A libertine is defined as a person free of moral restraints or boundaries, also known as a rake, if you prefer the apt comparison between someone controlled by sex, wine and defiance to a multi-fingered yard tool. John Wilmot (Johnny Depp) was the Earl of Rochester, an actual 17th century historical figure who was akin to the unwilling rock star of today, or maybe even Johnny Depp the actor. In the prologue, Wilmot instructs the viewer, “I don’t want you to like me”, but we quickly learn that deep inside Wilmot craves fame, praise and adoration, and is very hard not to like.
Wilmot was born into an aristocratic line and was meant to carry on his father’s work in the King’s court. He had a renowned gift for winning over the hearts of men and women with his charm and intelligence, but was more interested in writing dirty poems, attending the theatre, the whorehouse and anywhere there was wine. King Charles II (John Malkovich) had a love/hate (and possibly sexual) relationship with the irresistible troubadour, and called him back to London from banishment on commission to be his Shakespeare and write a play glorifying his reign. Depp and Malkovich both give astounding and committed performances, and their relationship is ambiguously fragile from the ebb and flow of their characters’ mutual respect and disdain.
On his return to London , Wilmot joins back up with his motley group of rich, young companions and relates the reason for his banishment. This being a playfully derogatory poem read aloud to the King about how his royal “member” was impotent. Sexual scenarios are used humorously as Wilmot employs a servant by the name of “Alcock”, he composes a poem out loud while receiving oral sex, and when a wench offers a breast to one of Wilmot’s cronies, the gentleman refutes the offer, saying, “No thank you, I’ve already eaten this morning.” The height of Wilmot’s Chaucer-like debauchery and need for rebellion comes in the form of his commissioned play, which is a hilarious ode to male genitalia and an outright slandering Charles’s reign.

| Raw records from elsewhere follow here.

(** X5.  What the two transports send.  [httpGet] sends one [GET] to the
    base URL followed by the path, without a body; [httpPost] one [POST]
    whose body is always there: the JSON text of the payload, and [{}] for
    a payload that is missing or falsy.  In both the headers are the
    caller's, and [Accept] (and for [httpPost] [Content-Type]) is
    [application/json] unless the caller gave that name. *)
Theorem transport_request_anatomy path payload o w :
  wf_world w →
  settles (httpGet net path o) w (fun _ w' =>
    ∃ rq, sent w w' = [rq] ∧ method rq = "GET" ∧
          url rq = API_BASE w +:+ path ∧ body rq = None ∧
          ∀ k, headers rq !! k
               = merged_header (default ∅ (opt_headers o))
                   {[ "Accept" := JStr "application/json" ]} k) ∧
  settles (httpPost net path payload o) w (fun _ w' =>
    ∃ rq text, sent w w' = [rq] ∧ method rq = "POST" ∧
          url rq = API_BASE w +:+ path ∧ body rq = Some text ∧
          (JS.truthy payload = false → text = "{}") ∧
          (JS.truthy payload = true → JS.stringify payload = Some text) ∧
          ∀ k, headers rq !! k
               = merged_header (default ∅ (opt_headers o))
                   {[ "Content-Type" := JStr "application/json";
                      "Accept" := JStr "application/json" ]} k).
Proof.
  intros Hwf. split.
  - rewrite httpGet_exchange. eapply settles_mono; [|by apply exchange_call].
    intros c w' (Hsent & _). eexists. split; [exact Hsent|].
    repeat split. intros k. apply merged_lookup.
  - rewrite httpPost_exchange. eapply settles_mono; [|by apply exchange_call].
    intros c w' (Hsent & _).
    destruct (payload_text payload) as (text & Ht & Hfalsy & Htruthy).
    eexists _, text. split; [exact Hsent|].
    split; [reflexivity|]. split; [reflexivity|]. split; [exact Ht|].
    split; [exact Hfalsy|]. split; [exact Htruthy|].
    intros k. apply merged_lookup.
Qed.

Lemma transport_settles path payload o w (Q : completion outcome → world → Prop) :
  wf_world w →
  (∀ c w', Q c w') →
  settles (httpGet net path o) w Q ∧ settles (httpPost net path payload o) w Q.
Proof.
  intros Hwf HQ. rewrite httpGet_exchange, httpPost_exchange.
  split; (eapply settles_mono; [|by apply exchange_call]); intros; apply HQ.
Qed.

Lemma fails_with_substituted msg c : fails_with msg (substituted msg c).
Proof. destruct c as [res|e]; [|done]. simpl. destruct (ok res) eqn:E; auto. Qed.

Wilmot also has a serious brooding side that counters his self-effacing public stunts. Most of this is seen in his relationship with actress Elizabeth Barry (Samantha Morton), whom he tutors to greatness, eventually falling in love with. She is depicted as the idealized version of Wilmot, someone extremely proud, vain and talented, but not afraid be disliked. The dynamic in their affair shows Wilmot at his best and also at his lowest possession of self awareness.

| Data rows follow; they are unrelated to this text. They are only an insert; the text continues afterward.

Lemma header_set_elem rdr c :
  c ∈ header_set rdr <-> c ∈ default [] (fieldnames rdr).
Proof.
  unfold header_set. destruct (fieldnames rdr) as [names|]; cbn.
  - apply elem_of_list_to_set.
  - split; intros H; [set_solver | inversion H].
Qed.

Lemma req_headers_elem c :
  c ∈ req_headers
  <-> c ∈ ["city"; "country_code"; "local_currency"; "amount"].
Proof.
  unfold req_headers.
  rewrite !elem_of_union, !elem_of_singleton, !elem_of_cons, elem_of_nil.
  tauto.
Qed.

(** C6. Loading succeeds exactly when the set of header names is the
    set of the four required names, in any order; otherwise the
    process exits with a message that lists the required names that
    are missing and the names that are not expected, and [main] stops
    there, before any request, output or print. *)
Theorem load_rows_schema args rdr w :
  ((exists rows, returns (load_rows rdr) rows) <-> header_set rdr = req_headers)
  /\ (header_set rdr = req_headers
      <-> forall c, c ∈ default [] (fieldnames rdr)
                    <-> c ∈ ["city"; "country_code"; "local_currency"; "amount"])
  /\ (header_set rdr <> req_headers ->
      exists msg,
        raises (load_rows rdr) (SystemExit msg)
        /\ is_Exception (SystemExit msg) = false
        /\ (forall c, c ∈ msg_missing msg
                      <-> c ∈ req_headers /\ c ∉ header_set rdr)
        /\ (forall c, c ∈ msg_extra msg
                      <-> c ∈ header_set rdr /\ c ∉ req_headers)
        /\ (msg_missing msg <> [] \/ msg_extra msg <> [])
        /\ main args rdr w = (Raise (SystemExit msg), [])).
Proof.
  split; [|split].
  - destruct (load_rows_cases rdr) as [[Hh Hl] | [Hh Hl]];
      unfold returns; rewrite Hl; cbn.
    + split; [intros _; exact Hh | intros _; eauto].
    + split; [intros [rows [=]] | intros Heq; contradiction].
  - split.
    + intros Hh c. rewrite <- header_set_elem, Hh. apply req_headers_elem.
    + intros H. apply set_eq. intros c.
      rewrite header_set_elem, H. symmetry. apply req_headers_elem.
  - intros Hne.
    destruct (load_rows_cases rdr) as [[Hh _] | [_ Hl]]; [contradiction|].
    eexists. unfold raises. rewrite Hl. cbn [fst].
    split; [reflexivity|]. split; [reflexivity|].
    cbn [msg_missing msg_extra].
    split; [intros c; rewrite sorted_elem; apply elem_of_difference|].
    split; [intros c; rewrite sorted_elem; apply elem_of_difference|].
    split.
    + destruct (decide (req_headers ∖ header_set rdr = ∅)) as [Hm|Hm].
      * right. intros Hx. apply Hne. apply set_eq. intros c. split.
        -- intros Hc. destruct (decide (c ∈ req_headers)) as [|Hn]; [assumption|].
           assert (Hin : c ∈ sorted (header_set rdr ∖ req_headers))
             by (apply sorted_elem, elem_of_difference; auto).
           rewrite Hx in Hin. inversion Hin.
        -- intros Hc. destruct (decide (c ∈ header_set rdr)) as [|Hn]; [assumption|].
           assert (Hin : c ∈ req_headers ∖ header_set rdr)
             by (apply elem_of_difference; auto).
           rewrite Hm in Hin. destruct (not_elem_of_empty (C:=gset string) c Hin).
      * left. intros Hx. apply Hm. apply set_eq. intros c. split.
        -- intros Hc. apply sorted_elem in Hc. rewrite Hx in Hc. inversion Hc.
        -- intros Hc. destruct (not_elem_of_empty (C:=gset string) c Hc).
    + unfold main. rewrite Hl. reflexivity.
Qed.

Lemma load_rows_schema_witness :
  header_set bad_file <> req_headers
  /\ exists msg,
       raises (load_rows bad_file) (SystemExit msg)
       /\ is_Exception (SystemExit msg) = false
       /\ (forall c, c ∈ msg_missing msg
                     <-> c ∈ req_headers /\ c ∉ header_set bad_file)
       /\ (forall c, c ∈ msg_extra msg
                     <-> c ∈ header_set bad_file /\ c ∉ req_headers)
       /\ (msg_missing msg <> [] \/ msg_extra msg <> [])
       /\ main json_args bad_file second_first = (Raise (SystemExit msg), []).
Proof.
  assert (H : header_set bad_file <> req_headers).
  { intros E. assert (Hin : "note" ∈ header_set bad_file)
      by (apply header_set_elem; cbn; set_solver).
    rewrite E in Hin. apply req_headers_elem in Hin. set_solver. }
  split; [exact H|].
  exact (proj2 (proj2 (load_rows_schema json_args bad_file second_first)) H).
Defined.

(** The header of the spec's example, without [amount]. *)
Example load_rows_bad_file :
  load_rows bad_file
  = raise (SystemExit
      {| msg_expect := ["amount"; "city"; "country_code"; "local_currency"];
         msg_missing := ["amount"];
         msg_extra := ["note"] |}).
Proof. vm_compute. reflexivity. Qed.

(** ** The writers *)

Lemma getattr_all r : mapM (getattr r) csv_headers = ret (map snd (asdict r)).
Proof. reflexivity. Qed.

Lemma mapM_ret {A B} (f : A -> M B) (g : A -> B) l :
  (forall x, f x = ret (g x)) -> mapM f l = ret (map g l).
Proof.
  intros H. induction l as [|x l IH]; [reflexivity|].
  cbn [mapM map]. rewrite H, bind_ret, IH, !bind_ret. reflexivity.
Qed.

Lemma write_csv_eq rows path :
  write_csv rows path
  = emit (WriteFile path
            (CsvFile csv_headers (map (fun r => map snd (asdict r)) rows))).
Proof.
  unfold write_csv. rewrite (mapM_ret _ _ _ getattr_all), bind_ret. reflexivity.
Qed.

Lemma write_file_of args enriched :
  match format args with
  | FormatJson => write_json enriched (output args) (pretty args)
  | FormatCsv => write_csv enriched (output args)
  end = emit (WriteFile (output args) (file_of args enriched)).
Proof.
  unfold file_of. destruct (format args); [reflexivity | apply write_csv_eq].
Qed.

Lemma records_in_file_of args enriched :
  records_in (file_of args enriched) = length enriched.
Proof.
  unfold file_of, records_in. destruct (format args); apply length_map.
Qed.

Star Johnny Depp is in a considerable amount of movies every year, and at times it makes me think that he is just being masturbatory by taking some average roles in average films (“Secret Window”, “Finding Neverland”, etc.) in order to stand out and carry them on his shoulders. But maybe his prolific career is more the sign of a versatile artist who wants to constantly practice his craft and is willing to star in roles that are not as good as he is just for the challenge. Whatever the reasons, Depp is incredible, and without him “The Libertine” would fail to re-coup the money spent feeding the cast.

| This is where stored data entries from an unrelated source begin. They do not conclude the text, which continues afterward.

(** Two identical channels leave a residue that is zero in every
    frame. *)
Theorem decorrelation_of_equal_channels (w : Z) (dst src : channel) (C : chunk) :
  0 < w ->
  Forall (fun r => fst r = snd r) C ->
  column dst (isub_col w dst src C) = map (fun _ => 0) C.
Proof.
  intros Hw HC. unfold column, isub_col. rewrite map_map.
  induction HC as [| [a b] C Hab _ IH]; [reflexivity |].
  cbn [map]. rewrite IH. f_equal.
  rewrite col_set_col_same. cbn [fst snd] in Hab. subst b.
  replace (col dst (a, a) - col src (a, a)) with 0 by (destruct dst, src; cbn; lia).
  apply wrap_zero, Hw.
Qed.

Lemma decorrelation_of_equal_channels_witness :
  column Ch1 (isub_col 16 Ch1 Ch0 [(7, 7); (-32768, -32768)])
    = map (fun _ => 0) [(7, 7); (-32768, -32768)].
Proof.
  apply (decorrelation_of_equal_channels 16 Ch1 Ch0 [(7, 7); (-32768, -32768)]).
  - lia.
  - repeat constructor.
Defined.

End DecorrelationShape.

(** ** Unpacking and re-correlation against decorrelation and packing *)

Section SendPlayWithoutTransform.
Import Packer.

Lemma int16_sub_add (a b : Z) :
  -32768 <= b < 32768 -> int16 (int16 (b - a) + a) = b.
Proof. intros Hb. apply wrap_sub_add; [lia | exact Hb]. Qed.

Local Abbreviation through_cell :=
  (fun r : Z * Z =>
     (unpack (buffer_cell (pack (fst r))),
      int16 (unpack (buffer_cell (pack (int16 (snd r - fst r))))
             + unpack (buffer_cell (pack (fst r)))))).

Lemma through_cell_chunk (C : chunk) :
  iadd_col 16 Ch1 Ch0 (unpack_chunk (buffer_chunk (pack_chunk (isub_col 16 Ch1 Ch0 C))))
    = map through_cell C.
Proof.
  unfold iadd_col, unpack_chunk, buffer_chunk, pack_chunk, isub_col.
  rewrite !map_map. apply map_ext. intros [a b].
  cbn [fst snd col set_col]. unfold int16. reflexivity.
Qed.

Lemma through_cell_row (r : Z * Z) :
  sample_in_range 16 r ->
  through_cell r = r <-> (fst r <> -32768 /\ int16 (snd r - fst r) <> -32768).
Proof.
  destruct r as [a b]. intros [Ha Hb]. cbn [fst snd] in Ha, Hb |- *.
  unfold in_range in Ha, Hb. change (2 ^ (16 - 1)) with 32768 in Ha, Hb.
  pose proof (wrap_in_range 16 ltac:(lia) (b - a)) as Hd.
  unfold in_range in Hd. change (2 ^ (16 - 1)) with 32768 in Hd.
  fold (int16 (b - a)) in Hd.
  rewrite (pack_unpack_all_samples a), (pack_unpack_all_samples (int16 (b - a))) by lia.
  destruct (Z.eqb_spec a (-32768)) as [Hmin | Hok].
  - split; [| intros [Hc _]; contradiction].
    intros Heq. injection Heq as Heq _. lia.
  - destruct (Z.eqb_spec (int16 (b - a)) (-32768)) as [Hdmin | Hdok].
    + split; [| intros [_ Hc]; contradiction].
      intros Heq. injection Heq as Heq.
      rewrite Z.add_0_l, int16_small in Heq by lia.
      subst b. rewrite Z.sub_diag in Hdmin. discriminate Hdmin.
    + split; [intros _; split; assumption |].
      intros _. rewrite int16_sub_add by lia. reflexivity.
Qed.

Lemma map_fixes_all {A : Type} (f : A -> A) (l : list A) :
  map f l = l <-> Forall (fun x => f x = x) l.
Proof.
  induction l as [| x l IH]; cbn [map].
  - split; [constructor | reflexivity].
  - split.
    + intros Heq. injection Heq as Hx Hl. constructor; [exact Hx | apply IH, Hl].
    + intros Hall. inversion Hall as [| ? ? Hx Hl]; subst.
      apply IH in Hl. rewrite Hx, Hl. reflexivity.
Qed.

(** Without a transform in between, lines 119-123 give back what
    lines 112 and 114-116 were given exactly when no sample of
    channel 0 and no residue is -32768. *)
Theorem play_path_undoes_send_path (C : chunk) :
  Forall (sample_in_range 16) C ->
  play_path Ok (buffer_chunk (pack_chunk (isub_col 16 Ch1 Ch0 C))) = Ok C <->
  Forall (fun r => fst r <> -32768 /\ int16 (snd r - fst r) <> -32768) C.
Proof.
  intros HC. unfold play_path. rewrite through_cell_chunk.
  split.
  - intros Heq. injection Heq as Heq. apply map_fixes_all in Heq.
    apply List.Forall_forall. intros r Hr.
    apply through_cell_row.
    + exact (proj1 (List.Forall_forall _ _) HC r Hr).
    + exact (proj1 (List.Forall_forall _ _) Heq r Hr).
  - intros Hall. f_equal. apply map_fixes_all.
    apply List.Forall_forall. intros r Hr.
    apply through_cell_row.
    + exact (proj1 (List.Forall_forall _ _) HC r Hr).
    + exact (proj1 (List.Forall_forall _ _) Hall r Hr).
Qed.

Lemma play_path_undoes_send_path_witness :
  play_path Ok (buffer_chunk (pack_chunk (isub_col 16 Ch1 Ch0 [(100, -200); (0, -32768)])))
    = Ok [(100, -200); (0, -32768)] <->
  Forall (fun r => fst r <> -32768 /\ int16 (snd r - fst r) <> -32768)
         [(100, -200); (0, -32768)].
Proof.
  apply (play_path_undoes_send_path [(100, -200); (0, -32768)]).
  repeat constructor; simpl; lia.
Defined.

End SendPlayWithoutTransform.

(** ** The slot index *)

Lemma py_index_in_range (len : nat) (i : Z) :
  0 <= i < Z.of_nat len -> py_index len i = Ok (Z.to_nat i).
Proof.
  intros Hi. unfold py_index.
  destruct (Z.leb_spec 0 i); [| lia].
  destruct (Z.ltb_spec i (Z.of_nat len)); [| lia]. reflexivity.
Qed.

(** In a buffer of [cells > 0] cells the slot
    [played_chunk_number % cells] exists for every chunk number, a
    negative one too: neither the division nor the indexing raises. *)
Theorem slot_always_exists {A : Type} (buffer : list A) (played cells : Z) :
  0 < cells ->
  Z.of_nat (length buffer) = cells ->
  exists i a,
    py_mod played cells = Ok i /\
    0 <= i < cells /\
    py_getitem buffer i = Ok a /\
    buffer !! Z.to_nat i = Some a /\
    forall v, py_setitem buffer i v = Ok (<[Z.to_nat i := v]> buffer).
Proof.
  intros Hcells Hlen.
  pose proof (Z.mod_pos_bound played cells Hcells) as Hi.
  assert (Hlt : (Z.to_nat (played mod cells) < length buffer)%nat) by lia.
  destruct (lookup_lt_is_Some_2 buffer _ Hlt) as [a Ha].
  exists (played mod cells), a.
  unfold py_mod, py_getitem, py_setitem.
  destruct (Z.eqb_spec cells 0); [lia |].
  rewrite py_index_in_range by lia. cbn [rbind]. rewrite Ha.
  repeat split; try reflexivity; lia.
Qed.

Lemma slot_always_exists_witness :
  exists i a,
    py_mod (-3) 2 = Ok i /\
    0 <= i < 2 /\
    py_getitem [10; 20] i = Ok a /\
    [10; 20] !! Z.to_nat i = Some a /\
    forall v, py_setitem [10; 20] i v = Ok (<[Z.to_nat i := v]> [10; 20]).
Proof.
  apply (slot_always_exists [10; 20] (-3) 2).
  - lia.
  - reflexivity.
Defined.

(** ** The stereo handler of [Intercom_binaural] *)

Section BinauralHandler.

Variable send : chunk -> session -> result session.
Variable play : chunk -> session -> result (chunk * session).

Lemma py_setitem_of_getitem {A : Type} (l : list A) (i : Z) (a v : A) :
  py_getitem l i = Ok a ->
  exists l', py_setitem l i v = Ok l' /\ py_getitem l' i = Ok v.
Proof using Type.
  intros Hget. unfold py_getitem in Hget.
  apply rbind_ok in Hget as (n & Hn & _).
  exists (<[n := v]> l).
  assert (Hset : py_setitem l i v = Ok (<[n := v]> l)).
  { unfold py_setitem. rewrite Hn. reflexivity. }
  split; [exact Hset | eapply py_getitem_setitem, Hset].
Qed.

(** When the transport leaves the chunk it was given in the cell that
    is played next, the handler hands [play] a session in which that
    cell holds the captured chunk, sample for sample. *)
Theorem binaural_handler_transparent
    (indata outdata : chunk) (self self1 : session) (i : Z) :
  Forall (sample_in_range 16) indata ->
  send (isub_col 16 Ch0 Ch1 indata) self = Ok self1 ->
  py_mod (played_chunk_number self1) (cells_in_buffer self1) = Ok i ->
  py_getitem (_buffer self1) i = Ok (isub_col 16 Ch0 Ch1 indata) ->
  exists buffer,
    py_setitem (_buffer self1) i indata = Ok buffer /\
    py_getitem buffer i = Ok indata /\
    Binaural.record_send_and_play_stereo send play indata outdata self
      = play outdata (set_buffer buffer self1).
Proof using Type.
  intros Hin Hsend Hi Hcell.
  destruct (py_setitem_of_getitem _ _ _ indata Hcell) as (buffer & Hset & Hget).
  exists buffer. split; [exact Hset |]. split; [exact Hget |].
  unfold Binaural.record_send_and_play_stereo.
  rewrite Hsend. cbn [rbind]. rewrite Hi. cbn [rbind]. rewrite Hcell. cbn [rbind].
  destruct (decorrelation_round_trip 16 indata ltac:(lia) Hin) as [Hround _].
  rewrite Hround, Hset. reflexivity.
Qed.

End BinauralHandler.

Lemma binaural_handler_transparent_witness :
  exists buffer,
    py_setitem (_buffer (set_buffer [[(0, 0)]; [(-2, 7)]] Doubles.stereo_session)) 1
      [(5, 7)] = Ok buffer /\
    py_getitem buffer 1 = Ok [(5, 7)] /\
    Binaural.record_send_and_play_stereo Doubles.loopback_send Doubles.device_play
      [(5, 7)] [(0, 0)] Doubles.stereo_session
      = Doubles.device_play [(0, 0)]
          (set_buffer buffer (set_buffer [[(0, 0)]; [(-2, 7)]] Doubles.stereo_session)).
Proof.
  apply (binaural_handler_transparent Doubles.loopback_send Doubles.device_play
           [(5, 7)] [(0, 0)] Doubles.stereo_session
           (set_buffer [[(0, 0)]; [(-2, 7)]] Doubles.stereo_session) 1).
  - repeat constructor; simpl; lia.
  - vm_compute. reflexivity.
  - vm_compute. reflexivity.
  - vm_compute. reflexivity.
Defined.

“The Libertine” is part dirty comedy, part tragic character study and wholly solid piece of work that can appeal to fans of cinematic adaptations of theatre, Johnny Depp, or even just the general moviegoer looking for something out of the ordinary. While it is undeniably well cast and acted by all involved, it is really just about Johnny Depp.
Laurence Dunmore (director) / Laurence Dunmore (screenplay)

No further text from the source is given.